Kaz loses the position of Top Dog to Joan Ferguson in Episode 6 of Season 5. At the end of the fifth season, Kaz tries Ferguson in a Kangaroo Court and regains the Top Dog position. She then attempts to kill Ferguson in the finale, only to discover she escaped with Franky through the Greenwall Project.

At the beginning of Season 6, Kaz keeps on guard believing that Ferguson will be back. She punished newbie Rita Connors for beating up Spike, only later to find out it was Ruby who attacked her. When Marie arrives in the prison Kaz is unhappy to see her. She later uncovers that Liz may have Alzheimer's due to Sonia's manipulation of her. She takes Sonia aside and tells her she'll be tried the day before her release. In episode 7 of season 6, a fight happens on the roof between Liz and Sonia. Kaz runs up to the roof and after a struggle, pushes Sonia over the edge, thus killing her. Kaz is later charged with manslaughter and her sentence is then extended from 12 years to 25 years. In episode 4 of season 7, Kaz is murdered by corrupt prison officer Sean Brody.

==Reception==
A reviewer for AfterEllen said, "I have a femur to pick with the Red Right Hand storyline. Kaz/Karen Proctor, the woman behind the campaign of violence/poorly constructed ski masks is an offensive caricature. While I give credit to the actor playing her—there is a wildfire of crazy raging behind that woman’s eyes—the concept of "feminism out of control" is Not A Thing."

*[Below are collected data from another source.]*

(* ===== verification/Access.v ===== *)
(** * Who gets access

    [reconcileBindings] of [internal/controller/bindings.go] against the in-memory authentik: what the Bindings of an
    Application grant afterwards is what the rules of the spec say. The Kubernetes API and the clock may answer
    anything, so a status patch may fail. *)
From stdpp Require Import sorting.
From S2P Require Import Prelude Errors Effects Api Crd Patch Interface Fake Marker MarkerCache MarkerSpec.
From S2P Require Import Reference Desired Convergence BindingStore ServerInvariant Creation State KubeExample Bindings MatchSpec.

(** ** The Bindings of the server *)

(** The Binding gives the rule's subject access to the target, negated as the rule says. *)
Definition grants (target : string) (rule : Rule) (b : PolicyBinding) : Prop :=
  b.(PolicyBinding_Target) = target /\ ruleSubject rule = Some (observedSubject b) /\
  b.(PolicyBinding_Negate) = Some rule.(Rule_Negate).

(** What the rules do not manage: a Binding that was there, [before], keeps it, also a Binding that is disabled; a new
    Binding is enabled. *)
Definition unmanaged_kept (before : option PolicyBinding) (b : PolicyBinding) : Prop :=
  match before with
  | Some b0 => b.(PolicyBinding_Enabled) = b0.(PolicyBinding_Enabled) /\ b.(PolicyBinding_Order) = b0.(PolicyBinding_Order) /\
      b.(PolicyBinding_Timeout) = b0.(PolicyBinding_Timeout) /\ b.(PolicyBinding_FailureResult) = b0.(PolicyBinding_FailureResult)
  | None => b.(PolicyBinding_Enabled) = Some true
  end.

(** The Binding of the rule, in the place of the Binding [before] if there was one. *)
Definition serves (target : string) (rule : Rule) (before : option PolicyBinding) (b : PolicyBinding) : Prop :=
  grants target rule b /\ unmanaged_kept before b.

Record store_ok (c : Client) : Prop := {
  store_bindings : bindings_ok c.(fk_bindings);
  store_keyed : keyed PolicyBinding_Pk c.(fk_sequence) c.(fk_bindings);
  store_sequence : 0 <= c.(fk_sequence);
}.

(** [n] primary keys can be handed out. *)
Definition room (c : Client) (n : nat) : Prop := c.(fk_sequence) + Z.of_nat n <= max_int32.

Definition bounded (target : string) (c : Client) (maxOrder : Z) : Prop :=
  forall u b, c.(fk_bindings) !! u = Some b -> b.(PolicyBinding_Target) = target -> b.(PolicyBinding_Order) <= maxOrder.

(** What the marker operations leave alone, and the keys they hand out. *)
Definition marks_only (c c' : Client) (n : nat) : Prop :=
  same_objects c c' /\ c.(fk_sequence) <= c'.(fk_sequence) <= c.(fk_sequence) + Z.of_nat n.

Lemma same_objects_trans c1 c2 c3 : same_objects c1 c2 -> same_objects c2 c3 -> same_objects c1 c3.
Proof. unfold same_objects. intuition congruence. Qed.

Lemma marks_only_refl c n : marks_only c c n.
Proof. split; [auto with go|lia]. Qed.

Lemma marks_only_trans c1 c2 c3 m n : marks_only c1 c2 m -> marks_only c2 c3 n -> marks_only c1 c3 (m + n).
Proof. intros [H1 ?] [H2 ?]. split; [by eapply same_objects_trans|lia]. Qed.

Lemma marks_only_weaken c c' m n : (m <= n)%nat -> marks_only c c' m -> marks_only c c' n.
Proof. intros Hle [H1 ?]. split; [done|lia]. Qed.

Lemma marks_only_bindings c c' n : marks_only c c' n -> c'.(fk_bindings) = c.(fk_bindings).
Proof. by intros [(_ & _ & _ & _ & H & _) _]. Qed.

Lemma sequence_step_marks c c' :
  0 <= c.(fk_sequence) -> room c 1 -> same_objects c c' -> sequence_step c c' -> marks_only c c' 1.
Proof.
  unfold room. intros Hpos Hr Hs [Heq|Heq]; (split; [done|]); [lia|].
  rewrite int32_wrap_id in Heq by (unfold is_int32, max_int32 in *; lia). lia.
Qed.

In a review for the Season Three finale, Kaz is described as both a "loony violent woman" and "the crazed vigilante".

Elaine Atwell, writing for AfterEllen said, "Now I gotta say, I was skeptical about Kaz’s ability to compete with the terrifying villains of seasons past. No one could be a grande dame of infamy quite like Jaqs Holt, no one could hide madness behind such an innocent exterior like Jess, and of course we all love following The Freak down her 79-Step Revenge Plots/Fencing Regimens/JIANNA IS THAT YOU. But this episode, I came to fear Kaz Proctor in her own very specific way, due largely to the toxic intensity brought to the role by Tammy Macintosh" she went on to state, "Like, even just one episode in, Kaz emanates an electricity that feels like standing too near a power station. She hums with it. Her face is tight with it". Atwell concluded her review about Kaz by saying, "And to make her even more dangerous, she has adopted the language of social justice in a way that has the attention of the other women. She calls them “strong women,” she speaks of “abusers and abused.” She encourages them not to take part in a voluntary free birth control program because they control their own bodies. She is basically my nightmare internet commenter come to life. If she said the words “Faking It,” I think I would slam my laptop shut in terror. She's a real good villain, is what I’m saying, and she also bears many of the hallmarks of borderline personality disorder; meaning that she see's [sic] 90% of people as faceless pawns and the remaining 10% as people to be either desperately loved or hated. And she HATES Bea."

When talking about Kaz's flashback episode, Atwell for AfterEllen stated, "Tammy MacIntosh's performance is as mesmerizing and terrifying as a wildfire, and she never lets up for a single second."